A few days before the government imposed the first English national lockdown last March, Sadiq Khan and Transport for London moved quickly to scale back public transport services and urged people not to use them unless they were “critical workers”. The Waterloo & City line was suspended and around 40 Underground stations were closed.
But this time TfL says that – contrary to reports elsewhere – it has no plans to repeat last spring’s dramatic steps, even though Covid-19 infection rates have soared to comparable levels, the new variant of the coronavirus is much more transmissible, and the new government lockdown rules are very similar to the first set.
Why the difference? TfL says the government has slightly enlarged the range of reasons it is acceptable to travel, notably to include visiting people in support bubbles and providing childcare, which means maintaining normal public transport capacity is more desirable.
Also, there hasn’t been the same scale of fall-off in passenger numbers as before. As of 10.00 a.m. yesterday, the number of Tube entries and exits was 18% of the usual pre-pandemic figure while, bus tap-ins were at 30%. These are obviously much lower numbers than in normal times, but the falls during the first lockdown were even bigger, with demand at some points dropping to a mere 10% of normal for both bus and Tube. (The intervening, less severe tightening of restrictions in November, sometimes called Lockdown 2, saw Tube levels at about 25% of normal and bus levels at about 45%).

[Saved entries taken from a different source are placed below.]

(* ===== verification/TcpClose.v ===== *)
(** * TcpClose: ending a connection, and making it that of its peer *)

From S2P Require Import Prelude Model StateMachine Bytes TcpTypes TcpWire TcpTransport TcpLoop TcpInv TcpFrames TcpConns.
#[local] Open Scope N_scope.

Section close.
Context {O : Type} `{!Sockets O} {HL : SocketLaws O} (cfg : TcpTransportConfig) (Hcfg : config_ok cfg).
Abbreviation Impl := (TcpTransport.Impl O).
Implicit Types (s : Impl) (i : nat) (c : Connection) (p : PeerState).

(** ** [close_connection] *)

(** What a step that closes connection [i] leaves. *)
Record closes i c s s' : Prop := {
  cl_core : core cfg s';
  cl_conns : im_connections s' = <[i := closed c]> (im_connections s);
  cl_active : active_of (im_peers s') = active_of (im_peers s);
}.

Lemma close_socket_closes s i c :
  core cfg s -> im_connections s !! i = Some c -> closes i c s (close_socket i s).
Proof.
  intros Hg Hi. unfold close_socket. rewrite (conn_at _ _ _ Hi). fold (closed c). unfold close_fd.
  destruct (Z.eqb_spec (cn_socket c) kInvalidSocket) as [E|E]; (constructor; [|done|done]);
    destruct Hg; constructor; simpl; try done; try by apply streams_close.
  - apply conns_close_dead; [done..|]. intros Hl. done.
  - rewrite law_close. by apply conns_close.
Qed.

Lemma close_own_closes s i c :
  core cfg s -> im_connections s !! i = Some c -> exists s', close_own i s = Some s' /\ closes i c s s'.
Proof.
  intros Hg Hi. pose proof (close_socket_closes s i c Hg Hi) as [Hg1 Ec Ea]. unfold close_own. rewrite (conn_at _ _ _ Hi).
  destruct (cn_expected_peer c) as [id|] eqn:Eid; [|by eexists].
  pose proof (co_expected _ _ _ _ (conns_at _ _ _ _ _ _ (gd_conns _ _ Hg) Hi) id Eid) as Hid.
  rewrite (gd_peers _ _ Hg), <- (gd_peers _ _ Hg1) in Hid. apply elem_of_dom in Hid as [p Hp]. rewrite Hp.
  unfold sys. pose proof (law_open_now (im_os (close_socket i s))) as Eo.
  destruct (os_now (im_os (close_socket i s))) as [now o]. eexists. split; [done|]. constructor; [|done|].
  - apply (core_peer cfg _ id p); try done. apply core_os; [done|]. simpl in Eo. by rewrite Eo.
  - simpl. rewrite <- Ea. by eapply active_update.
Qed.

(** The peer of an established connection loses it. *)
Lemma close_peer_core s i c old error notify :
  core cfg s -> im_connections s !! i = Some c -> cn_phase c = ph_established ->
  exists s', close_peer i old error notify s = Some s' /\ core cfg s' /\ im_connections s' = im_connections s /\
    exists p, im_peers s !! cn_peer c = Some p /\
      ((ps_active_socket p <> old /\ s' = s) \/
       active_of (im_peers s') = <[cn_peer c := (false, kInvalidSocket)]> (active_of (im_peers s))).
Proof.
  intros Hg Hi Hph. unfold close_peer. rewrite (conn_at _ _ _ Hi).
  pose proof (co_peer _ _ _ _ (conns_at _ _ _ _ _ _ (gd_conns _ _ Hg) Hi) Hph) as Hid.
  apply elem_of_dom in Hid as [p Hp]. rewrite Hp.
  destruct (Z.eqb_spec (ps_active_socket p) old) as [E|E]; cbn [negb].
  2: { exists s. split_and!; try done. exists p. split; [done|]. by left. }
  unfold sys. pose proof (law_open_now (im_os s)) as Eo. destruct (os_now (im_os s)) as [now o]. simpl in Eo.
  set (p' := set_ps_next_attempt _ _). set (s1 := set_peer (cn_peer c) p' (set_im_os o s)).
  assert (Hg1 : core cfg s1).
  { pose proof (qo_peers _ _ _ (gd_queues _ _ Hg) _ _ Hp) as Hok.
    destruct (core_os cfg s o Hg) as []; [by rewrite Eo|]. constructor; simpl in *; try done;
      try first [by erewrite dom_update|by eapply zero_update].
    - eapply queues_update; [done..| |done]. by apply (peer_ok_reset _ p).
    - eapply streams_peers; [done| |].
      + eapply peers_le_update; [done|]. done.
      + eapply queues_le_update; [done|]. apply reset_payload. }
  exists (if notify then enqueue_diagnostic peer_down (cn_peer c) (cn_peer_incarnation c) error s1 else s1).
  destruct (push_event_rest (mkTcpTransportEvent peer_down (cn_peer c) (cn_peer_incarnation c) error []) s1) as [Ep Ec].
  split_and!; [done| | |exists p; split; [done|right]].
  - destruct notify; [|done]. by apply push_event_core.
  - destruct notify; [exact Ec|done].
  - transitivity (active_of (im_peers s1)); [destruct notify; [exact (f_equal active_of Ep)|done]|].
    simpl. unfold active_of. by rewrite fmap_insert.
Qed.

Lemma settled_disconnect active cs i c id fd :
  settled active cs -> cs !! i = Some c -> cn_peer c = id ->
  settled (<[id := (false, fd)]> active) (<[i := closed c]> cs).
Proof.
  intros Hs Hi Ep x fd' Hx. apply lookup_insert_Some in Hx as [[_ ?]|[Hne Hx]]; [done|].
  destruct (Hs x fd' Hx) as (j & d & Hj & ? & ? & Ed & ?). exists j, d. rewrite list_lookup_insert_ne; [done|].
  intros ->. congruence.
Qed.

Lemma close_now_good s i c error notify :
  good cfg s -> im_connections s !! i = Some c ->
  exists s', close_now i error notify s = Some s' /\ good cfg s' /\
    im_connections s' = <[i := closed c]> (im_connections s).
Proof.
  intros [Hg Hs] Hi. unfold close_now. rewrite (conn_at _ _ _ Hi).
  destruct (close_own_closes s i c Hg Hi) as (s1 & -> & [Hg1 Ec Ea]).
  destruct (decide (cn_phase c = ph_established)) as [Hph|Hph].
  - rewrite Hph. assert (Hi1 : im_connections s1 !! i = Some (closed c)).
    { rewrite Ec. apply list_lookup_insert_eq. by eapply lookup_lt_Some. }
    destruct (close_peer_core s1 i (closed c) (cn_socket c) error notify Hg1 Hi1 Hph)
      as (s2 & -> & Hg2 & Ec2 & p & Hp & Hcase).
    exists s2. split_and!; [done| |by rewrite Ec2]. constructor; [done|]. rewrite Ec2, Ec.
    destruct Hcase as [[Hno ->]|Eact].
    + rewrite Ea. apply settled_close; [done..|]. intros _ _ Hact. rewrite <- Ea in Hact.
      unfold active_of in Hact. apply lookup_fmap_Some in Hact as (q & [= _ ?] & Hq). simpl in Hp. congruence.
    + rewrite Eact, Ea. simpl. by apply settled_disconnect.
  - exists s1. split_and!; [by destruct (cn_phase c)| |done]. constructor; [done|]. rewrite Ea, Ec.
    by apply settled_close.
Qed.

(** ** [finish_handshake] *)

(** The remote end has said who it is, and it is a peer of this cluster. *)
Definition identified c : Prop :=
  exists remote, parse_handshake (cn_remote_handshake c) = inr remote /\ cn_peer c = ti_node_id (hs_identity remote) /\
    same_cluster cfg remote /\ hs_initiator remote = negb (cn_outbound c) /\ cn_peer c ∈ peer_set cfg.

Lemma validate_remote_none c remote s :
  core cfg s -> validate_remote c remote s = tcp_none ->
  same_cluster cfg remote /\ hs_initiator remote = negb (cn_outbound c) /\
  ti_node_id (hs_identity remote) ∈ peer_set cfg.
Proof.
  intros Hg. unfold validate_remote. rewrite (gd_config _ _ Hg).
  destruct (Bool.eqb (hs_initiator remote) (cn_outbound c)) eqn:Ei; [done|].
  destruct (hs_incarnation remote =? 0); [done|]. destruct (hs_initiator remote && (hs_nonce remote =? 0)); [done|].
  cbn [orb]. destruct (N.eqb_spec (ti_cluster_id_high (hs_identity remote)) (ti_cluster_id_high (tc_identity cfg))); [|done].
  destruct (N.eqb_spec (ti_cluster_id_low (hs_identity remote)) (ti_cluster_id_low (tc_identity cfg))); [|done].
  cbn [negb orb]. destruct (ti_node_id (hs_identity remote) =? ti_node_id (tc_identity cfg)); [done|].
  case_bool_decide as Hp; [done|]. intros _. split_and!; [done|..].
  - apply Bool.eqb_false_iff in Ei. by destruct (hs_initiator remote), (cn_outbound c).
  - rewrite <- (gd_peers _ _ Hg). by apply elem_of_dom, not_eq_None_Some.
Qed.

Lemma identify_good s i c :
  good cfg s -> im_connections s !! i = Some c -> cn_phase c <> ph_established ->
  good cfg (identify i s).2 /\
  match (identify i s).1 with
  | Some _ => (identify i s).2 = s
  | None => exists key inc id,
      let c' := set_cn_key key (set_cn_peer_incarnation inc (set_cn_peer id c)) in
      im_connections (identify i s).2 = <[i := c']> (im_connections s) /\ identified c'
  end.
Proof.
  intros Hg Hi Hph. pose proof Hg as [Hc Hs]. unfold identify. rewrite (conn_at _ _ _ Hi).
  destruct (parse_handshake (cn_remote_handshake c)) as [e|remote] eqn:Epa; [done|].
  case_bool_decide as Hv; [done|].
  destruct (validate_remote_none c remote s Hc) as (Hcl & Hin & Hp); [by destruct (decide (validate_remote c remote s = tcp_none))|].
  cbn [fst snd]. set (c' := set_cn_key _ _).
  pose proof (conns_at _ _ _ _ _ _ (gd_conns _ _ Hc) Hi) as Hok.
  assert (Hok' : conn_ok cfg (dom (im_peers s)) (os_open (im_os s)) c') by (destruct Hok; by constructor).
  assert (Hno : live c -> forall id p, im_peers s !! id = Some p -> ps_connected p = true -> ps_active_socket p <> cn_socket c).
  { intros Hl id p. by apply (not_adopted cfg _ _ _ _ _ _ _ (gd_conns _ _ Hc) Hs Hi Hl Hph). }
  split.
  - constructor; [|simpl; by eapply settled_update]. destruct Hc. constructor; simpl; try done; try by apply noted_mono.
    + by eapply conns_update.
    + eapply streams_update; [done..| |intros Hl; right; by apply Hno]. destruct (so_linked _ _ _ _ _ gd_streams i c Hi) as [L1 L2 L3].
      constructor; [done|done|]. intros Hl p (Hp' & Hcon & Ha). by destruct (Hno Hl _ _ Hp' Hcon).
  - exists (connection_key c remote s), (hs_incarnation remote), (ti_node_id (hs_identity remote)). split; [done|]. by exists remote.
Qed.

(** The connection as its handshake ends. *)
Definition greeted c : Prop :=
  live c /\ cn_phase c = ph_handshake /\ cn_handshake_sent c = kHandshakeBytes /\
  cn_handshake_received c = kHandshakeBytes /\ identified c.

Definition established_conn c : Connection := set_cn_phase ph_established c.

(** The peer as [establish] leaves it. *)
Definition taken_over p c : PeerState :=
  reset_outbound_offsets (set_ps_peer_incarnation (cn_peer_incarnation c)
    (set_ps_active_key (cn_key c) (set_ps_active_socket (cn_socket c) (set_ps_connected true p)))).

Lemma greeted_linked c l tr peers p all :
  greeted c -> conn_ok cfg (peer_set cfg) all c -> peers !! cn_peer c = Some p ->
  linked cfg peers c l tr -> (payload <$> ps_outbound p) `sublist_of` queued_for (cn_peer c) tr ->
  linked cfg (<[cn_peer c := taken_over p c]> peers) (established_conn c) l tr.
Proof.
  intros (Hl & Hph & Es & Er & remote & Hpa & Ep & Hcl & Hin & _) Hok Hp [L1 _ _] Hq.
  destruct (L1 ltac:(by rewrite Hph)) as (Ew & Erd & Ed & Einb).
  destruct (co_remote _ _ _ _ Hok) as [Hlen Hb]. destruct (make_parse _ _ Hb Hlen Hpa) as [Ehs Hfits].
  rewrite Es, (co_local _ _ _ _ Hok), take_ge in Ew by (rewrite handshake_length; done).
  rewrite Er, take_ge in Erd by (rewrite Hlen; done).
  assert (Hwr : forall q, q `sublist_of` queued_for (cn_peer c) tr ->
    writes (tl_max_frame_bytes (tc_limits cfg)) (own_handshake cfg c) (cn_peer c) l [] q (queued_for (cn_peer c) tr)).
  { intros q Hq' _. exists []. split_and!; [constructor|by rewrite Ew, app_nil_r|done]. }
  constructor; [done|..].
  - intros _. exists remote. split; [done|]. constructor; [done|by rewrite Ew|..].
    + exists [], []. split_and!; [constructor|done| |done].
      change (cn_inbound (established_conn c)) with (cn_inbound c). by rewrite Erd, Ehs, Einb, app_nil_r.
    + exists []. split; [by left|]. rewrite <- Ep. apply Hwr, sublist_nil_l.
  - intros _ q (Hq' & _ & _). simpl in Hq'. rewrite lookup_insert_eq in Hq'. injection Hq' as <-. simpl cn_peer.
    replace (front_part (taken_over p c)) with ([] : list N).
    + apply Hwr. simpl. fold (reset (ps_outbound p)). by rewrite reset_payload.
    + unfold front_part. simpl. by destruct (ps_outbound p).
Qed.

Lemma takeover_streams s i c p :
  good cfg s -> im_connections s !! i = Some c -> greeted c -> im_peers s !! cn_peer c = Some p ->
  streams_ok cfg (<[cn_peer c := taken_over p c]> (im_peers s)) (<[i := established_conn c]> (im_connections s))
    (im_trace s) (im_made s).
Proof.
  intros Hg Hi Hgr Hp. pose proof Hg as [Hc Hs]. pose proof (conns_at _ _ _ _ _ _ (gd_conns _ _ Hc) Hi) as Hok.
  rewrite (gd_peers _ _ Hc) in Hok. pose proof Hgr as (Hl & Hph & _).
  pose proof (cs_distinct _ _ _ _ (gd_conns _ _ Hc)) as Hd.
  assert (Hno : forall id p, im_peers s !! id = Some p -> ps_connected p = true -> ps_active_socket p <> cn_socket c).
  { intros id q. apply (not_adopted cfg _ _ _ _ _ _ _ (gd_conns _ _ Hc) Hs Hi Hl). by rewrite Hph. }
  destruct (gd_streams _ _ Hc) as [H1 H2 H3 H4 H5 H6]. constructor; [done|..].
  - intros j d Hj. apply list_lookup_insert_Some in Hj as [(<- & <- & _)|[Hne Hj]].
    + change (cn_id (established_conn c)) with (cn_id c).
      eapply greeted_linked; [done..|by apply (H2 i)|]. by apply H6.
    + destruct (H2 j d Hj) as [L1 L2 L3]. constructor; [done..|]. intros Hld q (Hq & Hcon & Ha).
      apply lookup_insert_Some in Hq as [[_ <-]|[Hnp Hq]]; [|by apply L3]. destruct Hne. by eapply Hd.
  - intros j d id q Hj Hld Hq Hcon Ha. apply lookup_insert_Some in Hq as [[<- <-]|[Hnp Hq]];
      apply list_lookup_insert_Some in Hj as [(<- & <- & _)|[Hne Hj]]; [done|..].
    + destruct Hne. by eapply Hd.
    + by destruct (Hno _ _ Hq Hcon).
    + by eapply H3.
  - by eapply ids_update.
  - apply Forall_insert; [done|]. by apply (Forall_lookup_1 _ _ _ _ H5 Hi).
  - intros id q Hq. apply lookup_insert_Some in Hq as [[<- <-]|[_ Hq]]; [|by apply H6].
    simpl. fold (reset (ps_outbound p)). rewrite reset_payload. by apply H6.
Qed.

Last time, there was a public difference of opinion between transport secretary Matt Hancock and the Mayor over the level of Tube services, with Hancock maintaining that the more trains that were running, the easier it would be for people to practise social distancing in them and the Mayor saying that reducing public transport services as a whole would ensure a reliable level for those “critical workers” in the context of many TfL staff being likely to fall ill or having to self-isolate.
There was logic in both perspectives. Perhaps a significant difference ten months on is simply that not quite as many people are quite as anxious about using public transport – perhaps reassured by TfL’s drive to rebuild confidence in the Covid-safety of the network – meaning the scope for cutting services back is in any case more limited.
Also, the ridership figures for yesterday were almost exactly the same as they had been on Monday and Tuesday at a time of year when it is normal to see demand rising daily as people emerge from the Christmas holiday period. Maybe that will be the “new normal’ for London public transport use, at least until the next one comes along.